**EXERCISE PROMPT**: Range to output from the entries below: the line containing "Definition is_e (c" through the line containing "digits 10 r i 0". Set it down exactly, ends included, nothing else.

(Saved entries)
(** * Rgb-bnb: the spots router and the booking model

    A shallow embedding of [backend/routes/api/spots.js] and of
    [db/models/booking.js].  Route handlers are functions over an explicit
    store (the four tables the router touches plus the users it joins);
    mutating handlers return the response together with the new store.
    JavaScript values keep their dynamic nature: request bodies and query
    strings are untyped, and the coercions the handlers rely on
    ([parseInt], [parseFloat], [isNaN], truthiness, relational comparison
    with a number, [toFixed]) are written out. *)

From Stdlib Require Import ZArith QArith Qround List String Ascii Bool Lia.
From Stdlib Require Import DecimalString.
From Stdlib Require DecimalPos Qcanon.
Import ListNotations.

Local Open Scope string_scope.
Local Open Scope Z_scope.

(* ================================================================== *)
(** ** JavaScript numbers and the string-to-number coercions *)
(* ================================================================== *)

Module JS.

(** A JS number.  Finite values are exact rationals: rounding to a
    double is left out, so that a text is read as the number it writes,
    also above 2^53 or closer to a bound than a double can tell.  [-0]
    is identified with [0] (both are falsy and compare equal). *)
Inductive num : Type :=
| NaN
| Fin (q : Q)
| Inf (negative : bool).

Definition of_Z (z : Z) : num := Fin (inject_Z z).

Definition Qlt_bool (a b : Q) : bool := negb (Qle_bool b a).

(** [a < b] on numbers: false as soon as one side is [NaN]. *)
Definition lt (a b : num) : bool :=
  match a, b with
  | NaN, _ | _, NaN => false
  | Fin p, Fin q => Qlt_bool p q
  | Fin _, Inf neg => negb neg
  | Inf neg, Fin _ => neg
  | Inf n1, Inf n2 => n1 && negb n2
  end.

(** [a <= b] on numbers ([b < a] is false and neither side is [NaN]). *)
Definition le (a b : num) : bool :=
  match a, b with
  | NaN, _ | _, NaN => false
  | Fin p, Fin q => Qle_bool p q
  | Fin _, Inf neg => negb neg
  | Inf neg, Fin _ => neg
  | Inf n1, Inf n2 => n1 || negb n2
  end.

Definition is_nan (a : num) : bool :=
  match a with NaN => true | _ => false end.

(** ToBoolean on a number: [NaN] and zero are falsy. *)
Definition num_truthy (a : num) : bool :=
  match a with
  | NaN => false
  | Fin q => negb (Qeq_bool q (inject_Z 0))
  | Inf _ => true
  end.

(** *** Scanning characters *)

Definition code (c : ascii) : Z := Z.of_N (N_of_ascii c).

(** StrWhiteSpaceChar restricted to ASCII: TAB, LF, VT, FF, CR, SP. *)
Definition is_ws (c : ascii) : bool :=
  let n := code c in ((9 <=? n) && (n <=? 13)) || (n =? 32).

Fixpoint skip_ws (l : list ascii) : list ascii :=
  match l with
  | c :: r => if is_ws c then skip_ws r else l
  | [] => []
  end.

Definition trim (l : list ascii) : list ascii :=
  rev (skip_ws (rev (skip_ws l))).

(** Value of a character as a digit in radix [R], if it is one. *)
Definition digit (R : Z) (c : ascii) : option Z :=
  let n := code c in
  let v := if (48 <=? n) && (n <=? 57) then n - 48
           else if (97 <=? n) && (n <=? 122) then n - 87
           else if (65 <=? n) && (n <=? 90) then n - 55
           else 36 in
  if v <? R then Some v else None.

(** Longest run of radix-[R] digits at the head of [l]: its value when
    read after the digits already in [acc], how many were read, and what
    follows. *)
Fixpoint digits (R : Z) (l : list ascii) (acc : Z) (n : nat)
  : Z * nat * list ascii :=
  match l with
  | c :: r =>
      match digit R c with
      | Some d => digits R r (acc * R + d) (S n)
      | None => (acc, n, l)
      end
  | [] => (acc, n, [])
  end.

(** An optional sign: whether it is a minus, and what follows. *)
Definition sign (l : list ascii) : bool * list ascii :=
  match l with
  | "-"%char :: r => (true, r)
  | "+"%char :: r => (false, r)
  | _ => (false, l)
  end.

Definition is_x (c : ascii) : bool := (code c =? 120) || (code c =? 88).
Definition is_o (c : ascii) : bool := (code c =? 111) || (code c =? 79).
Definition is_b (c : ascii) : bool := (code c =? 98) || (code c =? 66).
Definition is_e (c : ascii) : bool := (code c =? 101) || (code c =? 69).

(** [parseInt(s)] without a radix: leading white space, a sign, an
    optional [0x] prefix, then the longest run of digits.  [None] is
    [NaN]. *)
Definition parseInt (s : string) : option Z :=
  let (neg, l) := sign (skip_ws (list_ascii_of_string s)) in
  let (R, l) :=
    match l with
    | "0"%char :: x :: r => if is_x x then (16, r) else (10, l)
    | _ => (10, l)
    end in
  let '(v, n, _) := digits R l 0 0 in
  match n with
  | O => None
  | S _ => Some (if neg then - v else v)
  end.

(** Longest prefix of [l] that is an unsigned decimal literal
    (digits, optional fraction, optional exponent), with its value. *)
Definition scan_decimal (l : list ascii) : option (Q * list ascii) :=
  let '(i, ni, r1) := digits 10 l 0 0 in
  let '(m, nf, r2) :=
    match r1 with
    | "."%char :: r => digits 10 r i 0
    | _ => (i, O, r1)
    end in
  match (ni + nf)%nat with
  | O => None
  | S _ =>
      let '(e, r3) :=
        match r2 with
        | c :: r =>
            if is_e c then
              let (neg, r') := sign r in
              let '(ev, ne, r'') := digits 10 r' 0 0 in
              match ne with
              | O => (0, r2)
              | S _ => (if neg then - ev else ev, r'')
              end
            else (0, r2)
        | [] => (0, r2)
        end in
      Some (Qmult (inject_Z m) (Qpower (inject_Z 10) (e - Z.of_nat nf)), r3)
  end.

Fixpoint strip_prefix (p l : list ascii) : option (list ascii) :=
  match p, l with
  | [], _ => Some l
  | a :: p', b :: l' => if Ascii.eqb a b then strip_prefix p' l' else None
  | _ :: _, [] => None
  end.

Definition infinity : list ascii := list_ascii_of_string "Infinity".

Definition negate (neg : bool) (q : Q) : Q := if neg then Qopp q else q.

(** [parseFloat(s)]: leading white space, a sign, then [Infinity] or the
    longest decimal literal; anything after it is ignored. *)
Definition parseFloat (s : string) : num :=
  let (neg, l) := sign (skip_ws (list_ascii_of_string s)) in
  match strip_prefix infinity l with
  | Some _ => Inf neg
  | None =>
      match scan_decimal l with
      | Some (q, _) => Fin (negate neg q)
      | None => NaN
      end
  end.

(** A whole string of radix-[R] digits, at least one. *)
Definition all_digits (R : Z) (l : list ascii) : num :=
  match digits R l 0 0 with
  | (v, S _, []) => of_Z v
  | _ => NaN
  end.

(** ToNumber on a string (StringToNumber): white space is trimmed on both
    sides, the empty string is [0], and the rest must be, as a whole, a
    signed decimal literal, [Infinity], or an unsigned [0x], [0o] or [0b]
    literal. *)
Definition StringToNumber (s : string) : num :=
  match trim (list_ascii_of_string s) with
  | [] => of_Z 0
  | l =>
      let prefixed :=
        match l with
        | "0"%char :: c :: r =>
            if is_x c then Some (all_digits 16 r)
            else if is_o c then Some (all_digits 8 r)
            else if is_b c then Some (all_digits 2 r)
            else None
        | _ => None
        end in
      match prefixed with
      | Some n => n
      | None =>
          let (neg, l') := sign l in
          match strip_prefix infinity l' with
          | Some [] => Inf neg
          | Some (_ :: _) => NaN
          | None =>
              match scan_decimal l' with
              | Some (q, []) => Fin (negate neg q)
              | _ => NaN
              end
          end
      end
  end.

(** Whether a text starts with a radix prefix, [0x], [0o] or [0b]. *)
Definition has_radix_prefix (l : list ascii) : bool :=
  match l with
  | "0"%char :: c :: _ => is_x c || is_o c || is_b c
  | _ => false
  end.

(** *** Exceptions *)

(** What the body of a [try] comes to: it went through with a result, or
    threw an error with its message. *)
Inductive attempt (A : Type) : Type :=
| Went (a : A)
| Threw (message : string).

Arguments Went {A} a.
Arguments Threw {A} message.

Definition bind {A B : Type} (c : attempt A) (k : A -> attempt B)
  : attempt B :=
  match c with
  | Went a => k a
  | Threw m => Threw m
  end.

Notation "x <- c ;; k" := (bind c (fun x => k))
  (at level 61, c at next level, right associativity).

(** The message of the TypeError raised by reading the property [k] of
    [undefined], in the wording of V8. *)
Definition cannot_read (k : string) : string :=
  ("Cannot read properties of undefined (reading '" ++ k ++ "')")%string.

(** *** Values *)

(** The values a handler meets: what [express.json()] and the query
    parser hand over (arrays and nested objects left out), and the dates
    the store stamps on rows. *)
Inductive value : Type :=
| Undefined
| Null
| Bool (b : bool)
| Num (n : num)
| Str (s : string)
| Date (t : Z).

Definition int (z : Z) : value := Num (of_Z z).

(** ToBoolean. *)
Definition truthy (v : value) : bool :=
  match v with
  | Undefined | Null => false
  | Bool b => b
  | Num n => num_truthy n
  | Str s => negb (s =? "")%string
  | Date _ => true
  end.
(** * P2P gossip simulation: a shallow embedding of the node and topology code

    The repository holds two drafts of the same simulator:
    - [p2p-gossip-simulation.cc], one file, where a node hands every outgoing
      message to a callback of the simulation object (module [Mono]);
    - [p2pnode.cc] with [p2pnetwork.cc], where a node owns one TCP socket per
      peer and peers register themselves with a [REGISTER:<id>] message
      (module [Tcp]).

    Unsigned 32 and 64 bit integers are integers in [Z] with the wrap-around
    written out, [std::string] is [string], [std::map] and
    [std::unordered_set] are [gmap] and [gset], C++ exceptions are the
    [Throw] results of the type [result]. *)

From Stdlib Require Import ZArith String Ascii List Lia QArith Qround.
From Stdlib Require Import DecimalString DecimalPos DecimalN DecimalFacts.
From stdpp Require Import base gmap sets list sorting.

Local Open Scope Z_scope.

(** ** Machine integers, exceptions and the pieces of the C++ library *)

Module Cxx.

Definition u32 (x : Z) : Z := x mod 2 ^ 32.
Definition u64 (x : Z) : Z := x mod 2 ^ 64.

(** [std::string::npos], the largest [size_t]. *)
Definition npos : Z := 2 ^ 64 - 1.

(** [unsigned long] has 64 bits on the LP64 platforms ns-3 builds on. *)
Definition ULONG_MAX : Z := 2 ^ 64 - 1.

Inductive exn : Type :=
| invalid_argument
| out_of_range.

Inductive result (A : Type) : Type :=
| Ok (a : A)
| Throw (e : exn).
Arguments Ok {A} a.
Arguments Throw {A} e.

Definition bind {A B : Type} (r : result A) (k : A -> result B) : result B :=
  match r with
  | Ok a => k a
  | Throw e => Throw e
  end.

(** *** [std::string] *)

Definition size (s : string) : Z := Z.of_nat (String.length s).

Fixpoint drop (n : nat) (s : string) : string :=
  match n, s with
  | O, _ => s
  | S n', String _ s' => drop n' s'
  | S _, EmptyString => EmptyString
  end.

(** Offset of the first occurrence of [pat] in [s], counted from [off]. *)
Fixpoint find_in (pat s : string) (off : nat) : option nat :=
  if String.prefix pat s then Some off
  else match s with
       | EmptyString => None
       | String _ s' => find_in pat s' (S off)
       end.

(** [str.find(pat, pos)]. *)
Definition find (str pat : string) (pos : Z) : Z :=
  if size str <? pos then npos
  else match find_in pat (drop (Z.to_nat pos) str) (Z.to_nat pos) with
       | Some k => Z.of_nat k
       | None => npos
       end.

(** [str.substr(pos, count)]: throws when [pos] is past the end, and clips
    [count] to what is left. *)
Definition substr (str : string) (pos count : Z) : result string :=
  if size str <? pos then Throw out_of_range
  else Ok (String.substring (Z.to_nat pos)
                            (Z.to_nat (Z.min count (size str - pos))) str).

(** *** [std::stoul] in base 10, after [strtoul]: white space, an optional
    sign, then the longest run of decimal digits. *)

Definition isspace (c : ascii) : bool :=
  let n := Z.of_nat (nat_of_ascii c) in
  (n =? 32) || ((9 <=? n) && (n <=? 13)).

Fixpoint skip_space (s : string) : string :=
  match s with
  | String c s' => if isspace c then skip_space s' else s
  | EmptyString => s
  end.

Definition digit_of (c : ascii) : option Z :=
  let n := Z.of_nat (nat_of_ascii c) in
  if (48 <=? n) && (n <=? 57) then Some (n - 48) else None.

(** Value of the digits at the head of [s], on top of [acc]. *)
Fixpoint scan_digits (acc : Z) (s : string) : Z :=
  match s with
  | String c s' =>
      match digit_of c with
      | Some d => scan_digits (acc * 10 + d) s'
      | None => acc
      end
  | EmptyString => acc
  end.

**SOLUTION BELOW**:
Definition is_e (c : ascii) : bool := (code c =? 101) || (code c =? 69).

(** [parseInt(s)] without a radix: leading white space, a sign, an
    optional [0x] prefix, then the longest run of digits.  [None] is
    [NaN]. *)
Definition parseInt (s : string) : option Z :=
  let (neg, l) := sign (skip_ws (list_ascii_of_string s)) in
  let (R, l) :=
    match l with
    | "0"%char :: x :: r => if is_x x then (16, r) else (10, l)
    | _ => (10, l)
    end in
  let '(v, n, _) := digits R l 0 0 in
  match n with
  | O => None
  | S _ => Some (if neg then - v else v)
  end.

(** Longest prefix of [l] that is an unsigned decimal literal
    (digits, optional fraction, optional exponent), with its value. *)
Definition scan_decimal (l : list ascii) : option (Q * list ascii) :=
  let '(i, ni, r1) := digits 10 l 0 0 in
  let '(m, nf, r2) :=
    match r1 with
    | "."%char :: r => digits 10 r i 0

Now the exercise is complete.